Saturday, July 15, 2006

Why the U.S. Must Change the Course of the Middle East Conflict

While everyone around the world watches the conflict with Israel and Lebanon with increasing dread, I look out my window and see Americans delightfully going about their Saturday - heading to the beach, reading novels on their balconies, and running off to play tennis. Ironic, since American foreign policy is largely to blame for the current conflict and the level at which it is being engaged.

Israel is empowered by the U.S. and heavily funded by the U.S. This is no secret, just as the Israeli lobbies that quietly seduce U.S. foreign policy is no longer a secret. While Israel's practices and policies towards their neighbors are widely disapproved the world over, the U.S. bounces happily alongside them, pocketing the bribes, er, fruits of their agreement.

Whether the designation of Israel in the last century was a mistake or not, is no longer relevent. Israel is there and has provided a home for many Jews who have been ostracized in every country they have ever lived, for thousands of years. This could have been reasonably negotiated, had their Muslim neighbors not been treated like less than the scum of the earth. I'm talking about civilians here, not governments, and not militants (who are, for the most part, wronged civilians). Now, because militants have destroyed so much innocent life of their own for so many years, everyone on both sides is considered a bad guy.

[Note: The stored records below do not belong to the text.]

(** * The machine-learning lecture notebooks: an embedding and its properties

    The repository consists of two Jupyter notebooks,
    [smd_boosting.ipynb] and [smd_neural_networks_torch.ipynb].  Their code
    cells are Python scripts that call into pandas, numpy, scikit-learn,
    ctapipe, matplotlib and torch.

    The notebooks are embedded as programs of a small monad [prog]: every
    call into a library (a function, a method, an attribute read, an IPython
    magic) is a [Call] node whose answer is supplied by a _handler_, i.e. by
    a model of the libraries.  Python's own control flow (sequencing, [for],
    [with], tuple unpacking, arithmetic on Python numbers) is Rocq code.
    Running a program against a handler returns its outcome together with
    the _trace_ of library calls it made.

    General statements quantify over all handlers; statements about the
    values computed by [preprocess], [accuracy] and [predictions] are made
    for executable models of the pandas and torch operations they use. *)

From Stdlib Require Import List String Ascii Bool Arith ZArith QArith Qround Lia Permutation.
Import ListNotations.
Local Open Scope string_scope.
Local Open Scope list_scope.

Set Implicit Arguments.
Set Warnings "-register-all".

(* ================================================================== *)
(** * Python values, library calls and programs *)
(* ================================================================== *)

(** An exception object: its class and its message. *)
Record exn := Exn { exn_class : string; exn_msg : string }.

Inductive result (A : Type) :=
| Ok (a : A)
| Err (e : exn).
Arguments Ok {A} a.
Arguments Err {A} e.

(** The libraries the notebooks import from. *)
Inductive library :=
| builtins | ipython | ml | pandas | numpy | matplotlib
| ctapipe | sklearn | torch | torchvision | tqdm.

(** What a call addresses: a module-level function or class, a method or an
    attribute of the receiver (the first argument), or an IPython magic. *)
Inductive target :=
| Func (lib : library) (name : string)
| Method (name : string)
| Attr (name : string)
| Magic (name : string).

Section Python.

(** Library objects (frames, tensors, estimators, ...) are opaque to the
    notebooks; a handler chooses what they are. *)
Context {obj : Type}.

Inductive val :=
| VNone
| VBool (b : bool)
| VInt (z : Z)
| VFloat (q : Q)
| VStr (s : string)
| VTuple (l : list val)
| VList (l : list val)
| VDict (items : list (string * val))
| VRef (qualified_name : string)   (* a named library constant or class *)
| VExn (e : exn)
| VObj (o : obj).

Record call := Invoke {
  callee : target;
  args : list val;
  kwargs : list (string * val)
}.

(** Programs.  [With] is Python's [with] statement for a context manager
    that does not suppress exceptions ([torch.no_grad], the only one the
    notebooks use, returns [None] from [__exit__]): [__enter__], the body,
    then [__exit__] on both the normal and the exceptional path.  [Try] is
    [try: ... except: ...]; no notebook uses it, it is there so that
    "does not catch" is a property a program can fail to have. *)
Inductive prog : Type -> Type :=
| Ret {A} (a : A) : prog A
| Raise {A} (e : exn) : prog A
| Call {A} (c : call) (k : val -> prog A) : prog A
| With {A B} (cm : val) (body : prog B) (k : B -> prog A) : prog A
| Try {A B} (body : prog B) (handler : exn -> prog B) (k : B -> prog A) : prog A.

Fixpoint bind {A B} (p : prog A) : (A -> prog B) -> prog B :=
  match p in prog T return (T -> prog B) -> prog B with
  | Ret a => fun g => g a
  | Raise e => fun _ => Raise e
  | Call c k => fun g => Call c (fun v => bind (k v) g)
  | With cm body k => fun g => With cm body (fun b => bind (k b) g)
  | Try body h k => fun g => Try body h (fun b => bind (k b) g)
  end.

Definition invoke (t : target) (a : list val) (kw : list (string * val)) : prog val :=
  Call (Invoke t a kw) (fun v => Ret v).

(** [f(a...)] for a library function or class [f]. *)
Definition func (lib : library) (name : string) (a : list val) : prog val :=
  invoke (Func lib name) a [].
Definition func_kw lib name a kw : prog val := invoke (Func lib name) a kw.
(** [recv.name(a...)] *)
Definition method (recv : val) (name : string) (a : list val) : prog val :=
  invoke (Method name) (recv :: a) [].
Definition method_kw (recv : val) name a kw : prog val :=
  invoke (Method name) (recv :: a) kw.
(** [recv.name] *)
Definition attr (recv : val) (name : string) : prog val :=
  invoke (Attr name) [recv] [].

Definition enter_call (cm : val) : call := Invoke (Method "__enter__") [cm] [].
Definition exit_call (cm : val) (exc : val) : call :=
  Invoke (Method "__exit__") [cm; exc] [].

(** ** Running a program against a model of the libraries *)

Definition event : Type := call * result val.
Definition trace := list event.

Section Run.
Context {S : Type}.
Variable h : call -> S -> result val * S.

Fixpoint run {A} (p : prog A) : S -> result A * S * trace :=
  match p in prog T return S -> result T * S * trace with
  | Ret a => fun s => (Ok a, s, [])
  | Raise e => fun s => (Err e, s, [])
  | Call c k => fun s =>
      let '(r, s1) := h c s in
      match r with
      | Ok v => let '(o, s2, tr) := run (k v) s1 in (o, s2, (c, r) :: tr)
      | Err e => (Err e, s1, [(c, r)])
      end
  | With cm body k => fun s =>
      let '(r, s1) := h (enter_call cm) s in
      match r with
      | Err e => (Err e, s1, [(enter_call cm, r)])
      | Ok _ =>
          let '(ob, s2, trb) := run body s1 in
          match ob with
          | Ok b =>
              let '(rx, s3) := h (exit_call cm VNone) s2 in
              match rx with
              | Ok _ =>
                  let '(o, s4, tr) := run (k b) s3 in
                  (o, s4, (enter_call cm, r) :: trb ++ (exit_call cm VNone, rx) :: tr)
              | Err e =>
                  (Err e, s3, (enter_call cm, r) :: trb ++ [(exit_call cm VNone, rx)])
              end
          | Err e =>
              let '(rx, s3) := h (exit_call cm (VExn e)) s2 in
              match rx with
              | Ok _ =>
                  (Err e, s3, (enter_call cm, r) :: trb ++ [(exit_call cm (VExn e), rx)])
              | Err e' =>
                  (Err e', s3, (enter_call cm, r) :: trb ++ [(exit_call cm (VExn e), rx)])
              end
          end
      end
  | Try body hd k => fun s =>
      let '(ob, s1, trb) := run body s in
      match ob with
      | Ok b => let '(o, s2, tr) := run (k b) s1 in (o, s2, trb ++ tr)
      | Err e =>
          let '(oh, s2, trh) := run (hd e) s1 in
          match oh with
          | Ok b => let '(o, s3, tr) := run (k b) s2 in (o, s3, trb ++ trh ++ tr)
          | Err e' => (Err e', s2, trb ++ trh)
          end
      end
  end.

Definition outcome {A} (p : prog A) (s : S) : result A := fst (fst (run p s)).
Definition final_state {A} (p : prog A) (s : S) : S := snd (fst (run p s)).
Definition trace_of {A} (p : prog A) (s : S) : trace := snd (run p s).

End Run.

End Python.

Arguments val : clear implicits.
Arguments call : clear implicits.
Arguments prog : clear implicits.
Arguments event : clear implicits.
Arguments trace : clear implicits.

Declare Scope prog_scope.
Delimit Scope prog_scope with prog.
Notation "x <- p ;; k" := (bind p (fun x => k))
  (at level 61, p at next level, right associativity) : prog_scope.
Notation "' pat <- p ;; k" := (bind p (fun x => match x with pat => k end))
  (at level 61, pat pattern, p at next level, right associativity) : prog_scope.
Local Open Scope prog_scope.
(** *** Lines 183-205: Artifact Registry *)

Definition setup_artifact_registry (cfg : Config) : Sh unit :=
  print_header "Setting up Artifact Registry";;
  exists_already ← run ["gcloud"; "artifacts"; "repositories"; "describe";
                        REPOSITORY_NAME cfg;
                        "--location=" +:+ REGION cfg;
                        "--project=" +:+ PROJECT_ID cfg] ToNull;
  (if decide (exists_already = 0) then
     print_success ("Artifact Registry repository '" +:+ REPOSITORY_NAME cfg
                    +:+ "' already exists")
   else
     print_info ("Creating Artifact Registry repository '" +:+ REPOSITORY_NAME cfg
                 +:+ "'...");;
     simple (run ["gcloud"; "artifacts"; "repositories"; "create";
                  REPOSITORY_NAME cfg;
                  "--repository-format=docker";
                  "--location=" +:+ REGION cfg;
                  "--description=Docker repository for cron jobs";
                  "--project=" +:+ PROJECT_ID cfg] ToStdout);;
     print_success "Artifact Registry repository created");;
  print_info "Configuring Docker authentication...";;
  simple (run ["gcloud"; "auth"; "configure-docker";
               REGION cfg +:+ "-docker.pkg.dev"; "--quiet"] ToStdout);;
  print_success "Docker authentication configured".

(** *** Lines 211-244: Docker *)

Definition image_tag (cfg : Config) : string :=
  REGION cfg +:+ "-docker.pkg.dev/" +:+ PROJECT_ID cfg +:+ "/"
  +:+ REPOSITORY_NAME cfg +:+ "/" +:+ IMAGE_NAME cfg +:+ ":latest".

Definition image_tag_timestamp (cfg : Config) (now : string) : string :=
  REGION cfg +:+ "-docker.pkg.dev/" +:+ PROJECT_ID cfg +:+ "/"
  +:+ REPOSITORY_NAME cfg +:+ "/" +:+ IMAGE_NAME cfg +:+ ":" +:+ now.

(** The function runs inside [$( )], where bash clears [set -e]: a status
    counts only where an [if] tests it. *)
Definition build_and_push_image (cfg : Config) : Sh unit :=
  to_stderr
    (print_header "Building and Pushing Docker Image";;
     now ← run_subst ["date"; "+%Y%m%d-%H%M%S"];
     print_info "Building Docker image for linux/amd64 platform...";;
     built ← run ["docker"; "build"; "--platform"; "linux/amd64";
                  "-t"; image_tag cfg; "-t"; image_tag_timestamp cfg now.2; "."] ToStdout;
     (if decide (built = 0) then print_success "Docker image built successfully"
      else print_error "Failed to build Docker image";; ShExit 1);;
     print_info "Pushing image with tag 'latest' to Artifact Registry...";;
     pushed ← run ["docker"; "push"; image_tag cfg] ToStdout;
     (if decide (pushed = 0) then print_success "Image with tag 'latest' pushed successfully"
      else print_error "Failed to push image with tag 'latest'";; ShExit 1);;
     print_info "Pushing image with timestamp tag to Artifact Registry...";;
     pushed_timestamp ← run ["docker"; "push"; image_tag_timestamp cfg now.2] ToStdout;
     (if decide (pushed_timestamp = 0) then
        print_success "Image with timestamp tag pushed successfully"
      else print_error "Failed to push image with timestamp tag";; ShExit 1));;
  echo (image_tag cfg).

(** *** Lines 250-283: Cloud Run job *)

Definition deploy_cloud_run_job (cfg : Config) (image_url : string) : Sh unit :=
  print_header "Deploying Cloud Run Job";;
  print_info ("Creating/updating Cloud Run Job '" +:+ JOB_NAME cfg
              +:+ "' in region '" +:+ REGION cfg +:+ "'...");;
  (if decide (SERVICE_ACCOUNT cfg = "") then
     simple (run ["gcloud"; "run"; "jobs"; "deploy"; JOB_NAME cfg;
                  "--image=" +:+ image_url;
                  "--region=" +:+ REGION cfg;
                  "--project=" +:+ PROJECT_ID cfg;
                  "--set-env-vars=API_ENDPOINT=" +:+ API_ENDPOINT cfg] ToStdout)
   else
     simple (run ["gcloud"; "run"; "jobs"; "deploy"; JOB_NAME cfg;
                  "--image=" +:+ image_url;
                  "--region=" +:+ REGION cfg;
                  "--project=" +:+ PROJECT_ID cfg;
                  "--set-env-vars=API_ENDPOINT=" +:+ API_ENDPOINT cfg;
                  "--service-account=" +:+ SERVICE_ACCOUNT cfg] ToStdout));;
  print_success "Cloud Run Job deployed successfully".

How do we undo this tangled mess? The U.S. can do it, but won't, especially under this current administration. We've been playing both sides for too long and benefitting largely from it. The U.S.'s support of Israel, and enormous demand for oil, makes us the sketchy cousin who slyly moves from one family member to the next, talking trash and accepting gifts for being "loyal." When, in reality, we started it all and we can stop it. We can put our oil interests on the shelf for once, force Israel to rethink a foreign policy that is obviously not working by cutting off support until they do, and actually sit down and have a conversation with Muslim countries and find out what they want, what they need, and what we can do to change a landscape that breeds terrorism against the west, to a landscape of mutual compassion. But, in order to accomplish these things, we would have to put our own needs entirely on the backburner. Surely the environment and our pocketbooks would thank us for cutting back on oil, and everyone would rather operate an electric car and own a solar-powered home in a world where there is very little threat of terrorism.

The only ones who would suffer under these circumstances are the oil companies. And that's enough for this very possible, but mythical peaceful resolution, to never, ever happen.

1 Comments:

Anonymous Anonymous said...

Hi Heidi,

I think you give a bit too much credence to the people who want to destroy Israel. Sure, they are reactionary and responding to political events, but they should also take responsibility in letting anti-semitism fester in the Middle East. They don't make it easier to have a sensible discussion on the future of the middle east either.

But you're right in saying the USA needs to change the course of the Middle East.

But I don't see how to make this happen. Suggestions?